Instructions for the task =>
Retrieve all lines below that have the string "defines".
* * * * * * *
(* ===== verification/CLib.v ===== *)
(** * The C library as the server uses it

    Character buffers with bounds-checked accesses, and the functions of
    <string.h>, <stdlib.h> and <stdio.h> that the modelled code calls. *)

From S2P Require Import Prelude.

(** ** Buffers

    A buffer is the list of its bytes.  An access outside of it is a fault. *)
Abbreviation buf := (list ascii).

Definition rd (b : buf) (i : nat) : outcome ascii := of_option (b !! i).
Definition wr (b : buf) (i : nat) (c : ascii) : outcome buf :=
  if decide (i < length b)%nat then Ret (<[i := c]> b) else Fault.
(** an index of type [int], which may be negative *)
Definition rdz (b : buf) (i : Z) : outcome ascii :=
  if (i <? 0)%Z then Fault else rd b (Z.to_nat i).

(** [holds b s]: the buffer holds the C string [s], terminated. *)
Definition holds (b : buf) (s : cstr) : Prop :=
  (NUL ∉ s) ∧ (∃ rest, b = s ++ NUL :: rest).

Section Buffers.
Implicit Types (b pre post : buf).

Lemma rd_app pre x post i : i = length pre → rd (pre ++ x :: post) i = Ret x.
Proof. intros ->. unfold rd. by rewrite list_lookup_middle. Qed.

Lemma wr_app pre x post i c :
  i = length pre → wr (pre ++ x :: post) i c = Ret (pre ++ c :: post).
Proof.
  intros ->. unfold wr. rewrite decide_True by (rewrite length_app; simpl; lia).
  by rewrite insert_app_r_alt, Nat.sub_diag by lia.
Qed.

Lemma rd_out b i : (length b ≤ i)%nat → rd b i = Fault.
Proof. intros. unfold rd. by rewrite lookup_ge_None_2. Qed.

Lemma rdz_nat b (i : nat) : rdz b (Z.of_nat i) = rd b i.
Proof. unfold rdz. destruct (Z.ltb_spec (Z.of_nat i) 0); [lia|]. by rewrite Nat2Z.id. Qed.

Lemma holds_intro s rest : NUL ∉ s → holds (s ++ NUL :: rest) s.
Proof. split; eauto. Qed.

Lemma holds_length b s : holds b s → (length s < length b)%nat.
Proof. intros [_ [rest ->]]. rewrite length_app. simpl. lia. Qed.
End Buffers.

Create HintDb cbuf.
#[export] Hint Resolve holds_intro : cbuf.

(** ** <string.h> *)

Fixpoint strlen (b : buf) : outcome nat :=
  match b with
  | [] => Fault
  | c :: b => if (c =c NUL) then (Ret 0%nat) else (n ← strlen b; Ret (S n))
  end.

Lemma strlen_app s rest : NUL ∉ s → strlen (s ++ NUL :: rest) = Ret (length s).
Proof.
  induction s as [|c s IH]; intros H; simpl; [done|].
  apply not_elem_of_cons in H as [Hc Hs].
  rewrite (proj2 (char_eqb_neq c NUL)) by congruence. by rewrite IH.
Qed.

Lemma strlen_holds b s : holds b s → strlen b = Ret (length s).
Proof. intros [H [rest ->]]. by apply strlen_app. Qed.

(** The sign of strcmp: bytes compare as unsigned chars. *)
Fixpoint strcmp (a b : cstr) : Z :=
  match a, b with
  | [], [] => 0
  | [], _ :: _ => -1
  | _ :: _, [] => 1
  | x :: a, y :: b =>
      if (code x <? code y)%Z then -1
      else if (code y <? code x)%Z then 1 else strcmp a b
  end.

Definition strncmp (a b : cstr) (n : nat) : Z := strcmp (take n a) (take n b).

(** [STR_EQ] and [STRN_EQ] of defines.h: equality up to the case *)
Definition STR_EQ (a b : cstr) : bool := bool_decide (tolower <$> a = tolower <$> b).
Definition STRN_EQ (a b : cstr) (n : nat) : bool := STR_EQ (take n a) (take n b).

(** [STR_EXISTS] and [NOT_STR_EXISTS] of defines.h *)
Definition STR_EXISTS (s : option cstr) : bool :=
  match s with Some (_ :: _) => true | _ => false end.
Definition NOT_STR_EXISTS (s : option cstr) : bool := negb (STR_EXISTS s).

(** strchr and strrchr, as the position of the character *)
Fixpoint strchr (s : cstr) (ch : ascii) : option nat :=
  match s with
  | [] => None
  | c :: s => if c =c ch then Some 0%nat else S <$> strchr s ch
  end.
Fixpoint strrchr (s : cstr) (ch : ascii) : option nat :=
  match s with
  | [] => None
  | c :: s =>
      match strrchr s ch with
      | Some n => Some (S n)
      | None => if c =c ch then Some 0%nat else None
      end
  end.

Section Strings.
Implicit Types (a b c s : cstr).

Lemma strcmp_refl a : strcmp a a = 0%Z.
Proof. induction a as [|x a IH]; simpl; [done|]. by rewrite Z.ltb_irrefl. Qed.

Lemma strcmp_range a b : strcmp a b = (-1)%Z ∨ strcmp a b = 0%Z ∨ strcmp a b = 1%Z.
Proof.
  revert b. induction a as [|x a IH]; intros [|y b]; simpl; auto.
  destruct (code x <? code y)%Z; [auto|]. destruct (code y <? code x)%Z; auto.
Qed.

Lemma strcmp_eq a b : strcmp a b = 0%Z ↔ a = b.
Proof.
  split; [|intros ->; apply strcmp_refl].
  revert b. induction a as [|x a IH]; intros [|y b]; simpl; try done.
  destruct (Z.ltb_spec (code x) (code y)); [done|].
  destruct (Z.ltb_spec (code y) (code x)); [done|].
  intros ?%IH. f_equal; [|done]. apply (inj code). lia.
Qed.

Lemma strcmp_opp a b : strcmp b a = (- strcmp a b)%Z.
Proof.
  revert b. induction a as [|x a IH]; intros [|y b]; simpl; try done.
  destruct (Z.ltb_spec (code x) (code y)), (Z.ltb_spec (code y) (code x)); try done; lia.
Qed.

Lemma strcmp_app_same u a b : strcmp (u ++ a) (u ++ b) = strcmp a b.
Proof. induction u as [|x u IH]; simpl; [done|]. by rewrite Z.ltb_irrefl. Qed.

(** two strings that differ within a common width *)
Lemma strcmp_app_diff u v a b :
  length u = length v → u ≠ v → strcmp (u ++ a) (v ++ b) = strcmp u v.
Proof.
  revert v. induction u as [|x u IH]; intros [|y v] Hl Hne; simpl in *; try done.
  destruct (Z.ltb_spec (code x) (code y)); [done|].
  destruct (Z.ltb_spec (code y) (code x)); [done|].
  apply IH; [lia|]. intros ->. apply Hne. f_equal. apply (inj code). lia.
Qed.

Lemma strcmp_le_trans a b c :
  (strcmp a b ≤ 0)%Z → (strcmp b c ≤ 0)%Z → (strcmp a c ≤ 0)%Z.
Proof.
  revert b c. induction a as [|x a IH]; intros [|y b] [|z c]; simpl; try lia.
  repeat (case_match; simpl; try lia; repeat match goal with
    | H : (_ <? _)%Z = true |- _ => apply Z.ltb_lt in H
    | H : (_ <? _)%Z = false |- _ => apply Z.ltb_ge in H end; try lia).
  by apply IH.
Qed.

(** A prefix comparison is monotone in the string it is made against. *)
Lemma strcmp_take_mono n a b :
  (strcmp a b ≤ 0)%Z → (strcmp (take n a) (take n b) ≤ 0)%Z.
Proof.
  revert a b. induction n as [|n IH]; intros [|x a] [|y b]; simpl; try lia.
  repeat (case_match; simpl; try lia). by apply IH.
Qed.

Lemma STR_EQ_iff a b : STR_EQ a b = true ↔ tolower <$> a = tolower <$> b.
Proof. apply bool_decide_eq_true. Qed.
Lemma STR_EQ_refl a : STR_EQ a a = true.
Proof. by apply STR_EQ_iff. Qed.
Lemma STR_EQ_sym a b : STR_EQ a b = STR_EQ b a.
Proof. apply bool_decide_ext. naive_solver. Qed.
Lemma STR_EQ_trans a b c : STR_EQ a b = true → STR_EQ b c = STR_EQ a c.
Proof. intros H%STR_EQ_iff. unfold STR_EQ. by rewrite H. Qed.

Lemma strchr_Some s ch n :
  strchr s ch = Some n ↔ s !! n = Some ch ∧ ch ∉ take n s.
Proof.
  revert n. induction s as [|c s IH]; intros n; simpl.
  { by split; [|intros [? _]]. }
  destruct (c =c ch) eqn:E.
  - apply char_eqb_eq in E as ->. split.
    + intros [= <-]. simpl. split; [done|]. apply not_elem_of_nil.
    + intros [_ H]. destruct n; [done|]. exfalso. apply H. simpl. left.
  - apply char_eqb_neq in E. rewrite fmap_Some. split.
    + intros (m & [Hm Ht]%IH & ->). simpl. split; [done|].
      apply not_elem_of_cons. split; [congruence|done].
    + intros [H Ht]. destruct n as [|n]; simpl in *; [congruence|].
      apply not_elem_of_cons in Ht as [_ Ht]. exists n. split; [|done]. by apply IH.
Qed.

Lemma strchr_app s t ch : ch ∉ s → strchr (s ++ ch :: t) ch = Some (length s).
Proof.
  intros H. apply strchr_Some. split; [by apply list_lookup_middle|].
  by rewrite take_app_length.
Qed.

Lemma strchr_None s ch : strchr s ch = None ↔ ch ∉ s.
Proof.
  induction s as [|c s IH]; simpl; [split; [intros; apply not_elem_of_nil|done]|].
  destruct (c =c ch) eqn:E.
  - apply char_eqb_eq in E as ->. split; [done|]. intros []. left.
  - apply char_eqb_neq in E. rewrite fmap_None, IH, not_elem_of_cons. naive_solver.
Qed.

Lemma strrchr_None s ch : strrchr s ch = None ↔ ch ∉ s.
Proof.
  induction s as [|c s IH]; simpl; [split; [intros; apply not_elem_of_nil|done]|].
  rewrite not_elem_of_cons. destruct (strrchr s ch).
  { split; [done|]. intros [_ H%IH]. done. }
  destruct (c =c ch) eqn:E.
  - apply char_eqb_eq in E. split; [done|]. intros [? _]. congruence.
  - apply char_eqb_neq in E. naive_solver.
Qed.

Lemma strrchr_app s t ch : ch ∉ t → strrchr (s ++ ch :: t) ch = Some (length s).
Proof.
  intros H. induction s as [|c s IH]; simpl; [|by rewrite IH].
  by rewrite (proj2 (strrchr_None t ch) H), char_eqb_refl.
Qed.
End Strings.

(** ** <stdio.h> and <stdlib.h>: decimal numbers *)
Local Open Scope Z_scope.

Definition digit (z : Z) : ascii := chr (48 + z).

Fixpoint digits (fuel : nat) (z : Z) : cstr :=
  match fuel with
  | O => []
  | S fuel =>
      if z <? 10 then [digit z] else digits fuel (z / 10) ++ [digit (z mod 10)]
  end.
(** the conversions %d and %lld of printf *)
Definition print_nat (z : Z) : cstr := digits (S (Z.to_nat (Z.log2 z))) z.
Definition print_Z (z : Z) : cstr :=
  if z <? 0 then chr 45 :: print_nat (- z) else print_nat z.

Fixpoint digits_val (acc : Z) (s : cstr) : Z :=
  match s with
  | [] => acc
  | c :: s => if isdigit c then digits_val (acc * 10 + (code c - 48)) s else acc
  end.

Definition clamp64 (z : Z) : Z := Z.max (- 2 ^ 63) (Z.min z (2 ^ 63 - 1)).

(** strtol with base 10: leading white space, a sign, digits; the result
    saturates at the bounds of a 64-bit long *)
Definition strtol (s : cstr) : Z :=
  clamp64
    match dropwhile isspace s with
    | c :: s' =>
        if c =c chr 45 then - digits_val 0 s'
        else if c =c chr 43 then digits_val 0 s'
        else digits_val 0 (c :: s')
    | [] => 0
    end.
(** atoll and atol are strtol; glibc's atoi truncates it to an int *)
Definition atoll (s : cstr) : Z := strtol s.
Definition atoi (s : cstr) : Z := wrap 32 (strtol s).

Section Decimal.
Lemma code_digit z : 0 ≤ z < 10 → code (digit z) = 48 + z.
Proof. intros. apply code_chr. lia. Qed.
Lemma isdigit_digit z : 0 ≤ z < 10 → isdigit (digit z) = true.
Proof. intros. unfold isdigit. rewrite code_digit by done. lia. Qed.

Lemma digits_all fuel z : 0 ≤ z → Forall (λ c, isdigit c = true) (digits fuel z).
Proof.
  revert z. induction fuel as [|fuel IH]; intros z Hz; simpl; [done|].
  destruct (Z.ltb_spec z 10).
  - constructor; [|done]. apply isdigit_digit. lia.
  - apply Forall_app; split; [apply IH; apply Z.div_pos; lia|].
    constructor; [|done]. apply isdigit_digit, Z.mod_pos_bound. lia.
Qed.

Lemma digits_val_app acc s t :
  Forall (λ c, isdigit c = true) s → digits_val acc (s ++ t) = digits_val (digits_val acc s) t.
Proof.
  intros H. revert acc. induction H as [|c s Hc _ IH]; intros acc; simpl; [done|].
  by rewrite Hc, IH.
Qed.

Lemma digits_spec fuel z :
  0 ≤ z → z < 2 ^ Z.of_nat fuel → (0 < fuel)%nat → digits_val 0 (digits fuel z) = z.
Proof.
  revert z. induction fuel as [|fuel IH]; intros z Hz Hlt Hf; [lia|]. simpl digits.
  destruct (Z.ltb_spec z 10).
  - simpl. rewrite isdigit_digit, code_digit by lia. lia.
  - rewrite Nat2Z.inj_succ, Z.pow_succ_r in Hlt by lia.
    pose proof (Z.mod_pos_bound z 10 ltac:(lia)). pose proof (Z.div_mod z 10 ltac:(lia)).
    assert (0 < fuel)%nat. { destruct fuel; simpl in *; lia. }
    rewrite digits_val_app by (apply digits_all; lia).
    rewrite IH by lia. simpl. rewrite isdigit_digit, code_digit by lia. lia.
Qed.

Lemma print_nat_all z : 0 ≤ z → Forall (λ c, isdigit c = true) (print_nat z).
Proof. apply digits_all. Qed.

Lemma print_nat_val z : 0 ≤ z → digits_val 0 (print_nat z) = z.
Proof.
  intros Hz. apply digits_spec; [done| |lia].
  rewrite Nat2Z.inj_succ, Z2Nat.id by apply Z.log2_nonneg.
  destruct (decide (z = 0)) as [->|]; [done|]. apply Z.log2_spec. lia.
Qed.

Lemma print_nat_cons z : ∃ c s, print_nat z = c :: s.
Proof.
  unfold print_nat. simpl. destruct (z <? 10); [eauto|].
  destruct (digits _ _); simpl; eauto.
Qed.

(** Reading a number stops at the first byte that is not a digit. *)
Lemma digits_val_stop acc s t :
  Forall (λ c, isdigit c = true) s → (∀ c, head t = Some c → isdigit c = false) →
  digits_val acc (s ++ t) = digits_val acc s.
Proof.
  intros Hs Ht. rewrite digits_val_app by done. destruct t as [|c t]; simpl; [done|].
  by rewrite (Ht c).
Qed.

Lemma digit_head_signs c :
  isdigit c = true → isspace c = false ∧ (c =c chr 45) = false ∧ (c =c chr 43) = false.
Proof. revert c. by_ascii. Qed.

Lemma strtol_print z t :
  int64 z → (∀ c, head t = Some c → isdigit c = false) → strtol (print_Z z ++ t) = z.
Proof.
  intros Hz Ht. unfold strtol, print_Z.
  assert (∀ n, 0 ≤ n → digits_val 0 (print_nat n ++ t) = n) as Hv.
  { intros. rewrite digits_val_stop; auto using print_nat_all, print_nat_val. }
  unfold in_int in Hz. simpl in Hz. destruct (Z.ltb_spec z 0).
  - simpl. rewrite Hv by lia. unfold clamp64. lia.
  - destruct (print_nat_cons z) as (c & s & Hp).
    pose proof (print_nat_all z ltac:(lia)) as Hd. rewrite Hp in Hd.
    apply Forall_cons in Hd as [(H1 & H2 & H3)%digit_head_signs _].
    specialize (Hv z ltac:(lia)). rewrite Hp in Hv |- *. simpl.
    rewrite H1, H2, H3. simpl in Hv. rewrite Hv. unfold clamp64. lia.
Qed.

Lemma atoi_print z t :
  int32 z → (∀ c, head t = Some c → isdigit c = false) → atoi (print_Z z ++ t) = z.
Proof.
  intros Hz Ht. unfold atoi. rewrite strtol_print; [by apply wrap_id| |done].
  unfold in_int in *. simpl in *. lia.
Qed.

Definition numeral_char (c : ascii) : bool := isdigit c || (c =c chr 45).

Lemma print_Z_chars z : Forall (λ c, numeral_char c = true) (print_Z z).
Proof.
  unfold print_Z. destruct (Z.ltb_spec z 0).
  - constructor; [done|]. eapply Forall_impl; [apply print_nat_all; lia|].
    unfold numeral_char. simpl. by intros c ->.
  - eapply Forall_impl; [by apply print_nat_all|]. unfold numeral_char. simpl. by intros c ->.
Qed.

Lemma print_Z_cons z : ∃ c s, print_Z z = c :: s.
Proof. unfold print_Z. destruct (z <? 0); eauto using print_nat_cons. Qed.

Lemma print_Z_notin z c : numeral_char c = false → c ∉ print_Z z.
Proof.
  intros Hc Hin. pose proof (print_Z_chars z) as H. rewrite Forall_forall in H.
  rewrite (H c Hin) in Hc. done.
Qed.
End Decimal.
* * * * * * *
Task answer =>
(** [STR_EQ] and [STRN_EQ] of defines.h: equality up to the case *)
(** [STR_EXISTS] and [NOT_STR_EXISTS] of defines.h *)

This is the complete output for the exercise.